▸ **TASK OBJECTIVE**
Copy out exactly the line that contains "destruct (span _" and all lines following it to the end of the data.

▸ **RECORDS FOR THIS EXERCISE**
▼
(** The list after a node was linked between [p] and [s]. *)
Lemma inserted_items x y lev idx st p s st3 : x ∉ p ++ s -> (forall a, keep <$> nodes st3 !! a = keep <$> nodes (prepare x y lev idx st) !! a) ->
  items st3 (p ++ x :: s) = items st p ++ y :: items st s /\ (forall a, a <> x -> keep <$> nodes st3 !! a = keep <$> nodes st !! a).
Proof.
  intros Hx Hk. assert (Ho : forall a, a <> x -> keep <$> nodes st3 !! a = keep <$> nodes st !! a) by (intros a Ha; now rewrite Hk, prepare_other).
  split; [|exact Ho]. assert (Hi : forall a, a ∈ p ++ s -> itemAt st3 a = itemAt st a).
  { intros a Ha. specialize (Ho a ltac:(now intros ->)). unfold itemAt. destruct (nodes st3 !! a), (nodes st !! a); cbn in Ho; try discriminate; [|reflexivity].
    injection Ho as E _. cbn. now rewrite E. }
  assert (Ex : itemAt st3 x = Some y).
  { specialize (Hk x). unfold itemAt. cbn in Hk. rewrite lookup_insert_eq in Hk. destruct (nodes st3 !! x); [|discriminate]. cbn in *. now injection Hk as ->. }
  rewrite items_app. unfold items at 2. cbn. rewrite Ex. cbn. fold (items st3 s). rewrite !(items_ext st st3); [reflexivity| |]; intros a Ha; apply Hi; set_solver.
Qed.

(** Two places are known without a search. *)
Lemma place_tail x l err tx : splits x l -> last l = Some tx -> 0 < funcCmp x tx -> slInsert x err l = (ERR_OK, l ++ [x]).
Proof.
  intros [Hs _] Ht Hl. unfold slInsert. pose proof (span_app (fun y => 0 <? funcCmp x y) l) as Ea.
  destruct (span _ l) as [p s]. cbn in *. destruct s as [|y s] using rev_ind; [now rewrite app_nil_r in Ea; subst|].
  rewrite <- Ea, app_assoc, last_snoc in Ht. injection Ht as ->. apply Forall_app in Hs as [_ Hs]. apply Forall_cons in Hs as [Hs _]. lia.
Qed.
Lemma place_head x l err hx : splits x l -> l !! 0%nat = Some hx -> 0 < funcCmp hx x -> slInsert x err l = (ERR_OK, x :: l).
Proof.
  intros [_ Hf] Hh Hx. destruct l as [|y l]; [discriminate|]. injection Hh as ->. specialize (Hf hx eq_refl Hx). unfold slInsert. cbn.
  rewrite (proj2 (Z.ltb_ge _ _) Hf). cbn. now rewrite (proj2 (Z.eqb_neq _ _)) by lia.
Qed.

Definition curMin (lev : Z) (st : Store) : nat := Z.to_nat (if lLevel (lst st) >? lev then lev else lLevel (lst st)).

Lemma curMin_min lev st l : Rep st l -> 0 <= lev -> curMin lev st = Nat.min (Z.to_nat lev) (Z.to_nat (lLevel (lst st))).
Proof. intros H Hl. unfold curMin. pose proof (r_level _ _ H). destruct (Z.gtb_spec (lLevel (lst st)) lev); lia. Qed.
▲
▸ **RESPONSE**
  destruct (span _ l) as [p s]. cbn in *. destruct s as [|y s] using rev_ind; [now rewrite app_nil_r in Ea; subst|].
  rewrite <- Ea, app_assoc, last_snoc in Ht. injection Ht as ->. apply Forall_app in Hs as [_ Hs]. apply Forall_cons in Hs as [Hs _]. lia.
Qed.
Lemma place_head x l err hx : splits x l -> l !! 0%nat = Some hx -> 0 < funcCmp hx x -> slInsert x err l = (ERR_OK, x :: l).
Proof.
  intros [_ Hf] Hh Hx. destruct l as [|y l]; [discriminate|]. injection Hh as ->. specialize (Hf hx eq_refl Hx). unfold slInsert. cbn.
  rewrite (proj2 (Z.ltb_ge _ _) Hf). cbn. now rewrite (proj2 (Z.eqb_neq _ _)) by lia.
Qed.

Definition curMin (lev : Z) (st : Store) : nat := Z.to_nat (if lLevel (lst st) >? lev then lev else lLevel (lst st)).

Lemma curMin_min lev st l : Rep st l -> 0 <= lev -> curMin lev st = Nat.min (Z.to_nat lev) (Z.to_nat (lLevel (lst st))).
Proof. intros H Hl. unfold curMin. pose proof (r_level _ _ H). destruct (Z.gtb_spec (lLevel (lst st)) lev); lia. Qed.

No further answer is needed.